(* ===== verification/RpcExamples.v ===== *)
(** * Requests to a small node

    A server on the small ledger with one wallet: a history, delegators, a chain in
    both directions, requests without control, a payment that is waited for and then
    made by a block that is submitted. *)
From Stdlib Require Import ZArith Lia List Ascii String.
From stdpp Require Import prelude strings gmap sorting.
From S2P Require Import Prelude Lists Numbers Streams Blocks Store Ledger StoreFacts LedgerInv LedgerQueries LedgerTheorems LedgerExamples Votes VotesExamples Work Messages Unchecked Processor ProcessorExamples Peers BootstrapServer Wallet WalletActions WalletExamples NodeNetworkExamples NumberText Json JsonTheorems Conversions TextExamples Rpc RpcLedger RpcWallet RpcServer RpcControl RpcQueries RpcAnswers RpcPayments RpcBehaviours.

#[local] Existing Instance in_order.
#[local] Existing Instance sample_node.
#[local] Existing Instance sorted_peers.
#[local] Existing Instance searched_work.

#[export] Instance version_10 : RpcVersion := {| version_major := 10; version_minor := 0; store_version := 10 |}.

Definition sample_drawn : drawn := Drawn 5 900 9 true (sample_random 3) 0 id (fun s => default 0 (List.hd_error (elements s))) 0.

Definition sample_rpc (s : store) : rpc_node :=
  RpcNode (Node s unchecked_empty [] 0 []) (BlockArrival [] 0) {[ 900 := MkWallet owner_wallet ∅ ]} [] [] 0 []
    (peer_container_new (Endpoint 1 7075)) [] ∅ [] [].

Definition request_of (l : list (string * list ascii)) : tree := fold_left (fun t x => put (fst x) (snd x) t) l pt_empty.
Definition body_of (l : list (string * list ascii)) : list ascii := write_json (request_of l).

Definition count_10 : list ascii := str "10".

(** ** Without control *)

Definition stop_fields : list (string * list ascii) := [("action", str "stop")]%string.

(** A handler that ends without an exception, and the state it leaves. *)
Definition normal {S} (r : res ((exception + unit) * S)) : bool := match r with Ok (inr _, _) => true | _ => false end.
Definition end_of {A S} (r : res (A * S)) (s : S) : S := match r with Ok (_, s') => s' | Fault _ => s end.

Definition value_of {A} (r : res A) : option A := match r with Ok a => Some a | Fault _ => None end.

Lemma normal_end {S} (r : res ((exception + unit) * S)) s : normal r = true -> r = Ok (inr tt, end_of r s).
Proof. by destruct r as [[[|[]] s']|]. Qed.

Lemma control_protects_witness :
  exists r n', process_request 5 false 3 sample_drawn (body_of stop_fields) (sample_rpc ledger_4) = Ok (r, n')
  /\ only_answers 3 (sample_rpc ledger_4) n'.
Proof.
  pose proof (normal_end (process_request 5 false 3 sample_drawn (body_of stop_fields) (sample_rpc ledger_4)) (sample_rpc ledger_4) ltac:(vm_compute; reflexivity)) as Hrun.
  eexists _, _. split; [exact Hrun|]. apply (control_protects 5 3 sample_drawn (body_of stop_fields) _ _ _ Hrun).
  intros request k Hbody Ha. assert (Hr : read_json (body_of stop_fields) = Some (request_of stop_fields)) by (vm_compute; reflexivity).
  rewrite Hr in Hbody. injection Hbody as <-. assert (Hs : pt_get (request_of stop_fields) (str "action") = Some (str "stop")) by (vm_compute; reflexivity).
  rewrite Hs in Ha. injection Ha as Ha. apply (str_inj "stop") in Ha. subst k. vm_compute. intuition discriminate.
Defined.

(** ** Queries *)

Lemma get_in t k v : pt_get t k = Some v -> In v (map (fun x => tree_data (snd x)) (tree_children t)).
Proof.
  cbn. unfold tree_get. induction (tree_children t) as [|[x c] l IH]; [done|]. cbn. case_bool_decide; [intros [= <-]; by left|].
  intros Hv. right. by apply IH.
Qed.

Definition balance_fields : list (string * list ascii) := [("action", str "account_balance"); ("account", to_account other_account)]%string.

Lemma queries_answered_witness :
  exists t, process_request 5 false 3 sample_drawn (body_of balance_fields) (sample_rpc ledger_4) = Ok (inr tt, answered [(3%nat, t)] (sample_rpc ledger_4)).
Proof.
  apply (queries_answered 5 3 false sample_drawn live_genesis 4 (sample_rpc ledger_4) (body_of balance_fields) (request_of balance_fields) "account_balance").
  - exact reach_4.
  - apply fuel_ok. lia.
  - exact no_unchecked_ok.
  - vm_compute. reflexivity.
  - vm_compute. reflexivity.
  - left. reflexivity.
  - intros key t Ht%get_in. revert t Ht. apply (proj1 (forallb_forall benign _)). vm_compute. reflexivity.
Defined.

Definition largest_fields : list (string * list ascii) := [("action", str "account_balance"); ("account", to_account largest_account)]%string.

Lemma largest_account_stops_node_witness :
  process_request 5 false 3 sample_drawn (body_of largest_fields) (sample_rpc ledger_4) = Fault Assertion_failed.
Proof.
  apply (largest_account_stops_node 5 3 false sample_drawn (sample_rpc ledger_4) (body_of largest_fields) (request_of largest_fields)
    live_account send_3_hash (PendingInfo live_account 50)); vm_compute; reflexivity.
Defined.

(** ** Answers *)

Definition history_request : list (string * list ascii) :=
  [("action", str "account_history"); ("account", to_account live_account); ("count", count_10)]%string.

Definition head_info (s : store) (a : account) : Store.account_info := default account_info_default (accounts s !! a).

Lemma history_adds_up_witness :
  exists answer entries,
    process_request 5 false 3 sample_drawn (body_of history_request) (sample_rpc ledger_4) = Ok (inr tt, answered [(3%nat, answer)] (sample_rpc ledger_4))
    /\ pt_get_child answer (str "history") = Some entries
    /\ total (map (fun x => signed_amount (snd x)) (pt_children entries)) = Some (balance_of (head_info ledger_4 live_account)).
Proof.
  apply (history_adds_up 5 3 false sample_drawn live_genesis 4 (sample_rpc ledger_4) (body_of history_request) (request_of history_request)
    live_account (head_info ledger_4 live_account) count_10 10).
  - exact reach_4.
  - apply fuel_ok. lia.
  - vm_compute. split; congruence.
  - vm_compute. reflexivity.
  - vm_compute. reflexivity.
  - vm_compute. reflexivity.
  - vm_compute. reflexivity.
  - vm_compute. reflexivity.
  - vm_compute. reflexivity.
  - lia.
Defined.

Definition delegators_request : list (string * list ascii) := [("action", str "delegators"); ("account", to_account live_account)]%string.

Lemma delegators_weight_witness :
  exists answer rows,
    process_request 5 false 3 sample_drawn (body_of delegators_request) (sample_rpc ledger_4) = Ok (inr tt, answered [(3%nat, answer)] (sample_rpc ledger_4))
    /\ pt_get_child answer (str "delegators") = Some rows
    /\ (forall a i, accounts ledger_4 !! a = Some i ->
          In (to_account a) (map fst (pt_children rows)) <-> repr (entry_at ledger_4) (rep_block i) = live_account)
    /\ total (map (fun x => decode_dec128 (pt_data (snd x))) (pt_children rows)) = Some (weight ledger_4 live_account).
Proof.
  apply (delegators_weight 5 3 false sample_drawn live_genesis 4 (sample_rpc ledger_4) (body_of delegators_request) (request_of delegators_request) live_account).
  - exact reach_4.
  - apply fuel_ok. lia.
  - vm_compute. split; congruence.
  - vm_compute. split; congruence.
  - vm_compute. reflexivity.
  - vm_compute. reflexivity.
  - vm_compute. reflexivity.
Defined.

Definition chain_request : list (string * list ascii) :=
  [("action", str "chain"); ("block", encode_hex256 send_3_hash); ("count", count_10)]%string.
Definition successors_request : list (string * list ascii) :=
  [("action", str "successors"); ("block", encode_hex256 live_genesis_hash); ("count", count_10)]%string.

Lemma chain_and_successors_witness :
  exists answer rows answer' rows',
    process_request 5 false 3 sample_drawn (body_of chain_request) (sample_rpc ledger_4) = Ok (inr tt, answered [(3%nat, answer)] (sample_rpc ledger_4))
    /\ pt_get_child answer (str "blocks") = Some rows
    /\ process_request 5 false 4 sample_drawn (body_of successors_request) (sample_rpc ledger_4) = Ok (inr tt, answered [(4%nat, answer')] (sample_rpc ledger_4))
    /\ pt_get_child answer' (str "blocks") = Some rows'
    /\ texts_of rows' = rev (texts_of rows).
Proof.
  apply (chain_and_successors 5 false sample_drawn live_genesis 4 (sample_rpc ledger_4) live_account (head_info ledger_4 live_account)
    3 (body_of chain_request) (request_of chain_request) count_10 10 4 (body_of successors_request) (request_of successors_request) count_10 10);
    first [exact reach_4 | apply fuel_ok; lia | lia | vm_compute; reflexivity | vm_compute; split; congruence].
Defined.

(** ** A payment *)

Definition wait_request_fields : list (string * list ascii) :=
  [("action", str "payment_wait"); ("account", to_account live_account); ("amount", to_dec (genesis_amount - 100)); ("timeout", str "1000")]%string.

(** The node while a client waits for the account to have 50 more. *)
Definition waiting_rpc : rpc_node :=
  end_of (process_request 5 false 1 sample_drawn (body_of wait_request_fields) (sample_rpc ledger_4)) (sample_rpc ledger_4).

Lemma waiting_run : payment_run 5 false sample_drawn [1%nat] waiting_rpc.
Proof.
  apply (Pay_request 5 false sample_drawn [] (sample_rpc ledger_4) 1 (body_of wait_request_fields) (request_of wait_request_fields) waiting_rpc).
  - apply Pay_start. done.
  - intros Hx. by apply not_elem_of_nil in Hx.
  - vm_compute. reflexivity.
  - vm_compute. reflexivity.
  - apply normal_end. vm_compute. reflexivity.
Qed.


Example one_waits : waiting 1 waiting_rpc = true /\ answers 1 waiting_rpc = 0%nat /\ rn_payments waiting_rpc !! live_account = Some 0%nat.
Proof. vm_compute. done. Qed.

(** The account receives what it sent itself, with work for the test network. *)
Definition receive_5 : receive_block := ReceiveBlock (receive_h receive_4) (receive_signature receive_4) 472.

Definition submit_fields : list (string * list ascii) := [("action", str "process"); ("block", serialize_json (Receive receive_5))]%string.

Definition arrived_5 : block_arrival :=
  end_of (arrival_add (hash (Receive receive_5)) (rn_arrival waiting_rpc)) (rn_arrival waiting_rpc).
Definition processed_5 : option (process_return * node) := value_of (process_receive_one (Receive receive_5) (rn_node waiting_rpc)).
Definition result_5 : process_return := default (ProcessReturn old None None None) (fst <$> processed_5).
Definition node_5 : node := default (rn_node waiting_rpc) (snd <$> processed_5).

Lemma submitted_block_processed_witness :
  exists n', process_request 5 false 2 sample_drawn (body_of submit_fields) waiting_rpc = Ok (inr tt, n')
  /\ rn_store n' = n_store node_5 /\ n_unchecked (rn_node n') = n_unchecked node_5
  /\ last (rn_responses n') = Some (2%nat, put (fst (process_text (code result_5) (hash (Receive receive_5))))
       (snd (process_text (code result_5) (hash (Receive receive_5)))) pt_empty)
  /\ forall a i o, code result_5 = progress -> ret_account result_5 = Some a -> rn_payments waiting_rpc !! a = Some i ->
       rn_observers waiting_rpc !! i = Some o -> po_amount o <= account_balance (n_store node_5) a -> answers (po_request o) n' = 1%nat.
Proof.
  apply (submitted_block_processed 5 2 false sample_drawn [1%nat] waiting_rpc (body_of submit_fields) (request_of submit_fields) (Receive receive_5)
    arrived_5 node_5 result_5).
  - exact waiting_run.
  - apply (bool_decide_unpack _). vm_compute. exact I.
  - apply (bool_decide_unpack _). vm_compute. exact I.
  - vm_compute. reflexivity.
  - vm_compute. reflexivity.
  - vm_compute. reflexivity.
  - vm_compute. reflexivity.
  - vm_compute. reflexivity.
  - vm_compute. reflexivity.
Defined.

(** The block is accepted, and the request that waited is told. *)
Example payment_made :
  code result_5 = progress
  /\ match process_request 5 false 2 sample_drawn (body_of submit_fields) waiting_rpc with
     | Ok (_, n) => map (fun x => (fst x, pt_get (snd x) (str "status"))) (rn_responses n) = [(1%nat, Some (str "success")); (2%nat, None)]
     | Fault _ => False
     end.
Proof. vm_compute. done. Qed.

------------

AIM OF THE TASK
Find where the line with "(** The node" sits in the material above, then copy exactly from it through the line with "Definition arrived_5 : block_arrival". Add no other line.

FINISHED TASK
(** The node while a client waits for the account to have 50 more. *)
Definition waiting_rpc : rpc_node :=
  end_of (process_request 5 false 1 sample_drawn (body_of wait_request_fields) (sample_rpc ledger_4)) (sample_rpc ledger_4).

Lemma waiting_run : payment_run 5 false sample_drawn [1%nat] waiting_rpc.
Proof.
  apply (Pay_request 5 false sample_drawn [] (sample_rpc ledger_4) 1 (body_of wait_request_fields) (request_of wait_request_fields) waiting_rpc).
  - apply Pay_start. done.
  - intros Hx. by apply not_elem_of_nil in Hx.
  - vm_compute. reflexivity.
  - vm_compute. reflexivity.
  - apply normal_end. vm_compute. reflexivity.
Qed.


Example one_waits : waiting 1 waiting_rpc = true /\ answers 1 waiting_rpc = 0%nat /\ rn_payments waiting_rpc !! live_account = Some 0%nat.
Proof. vm_compute. done. Qed.

(** The account receives what it sent itself, with work for the test network. *)
Definition receive_5 : receive_block := ReceiveBlock (receive_h receive_4) (receive_signature receive_4) 472.

Definition submit_fields : list (string * list ascii) := [("action", str "process"); ("block", serialize_json (Receive receive_5))]%string.

Definition arrived_5 : block_arrival :=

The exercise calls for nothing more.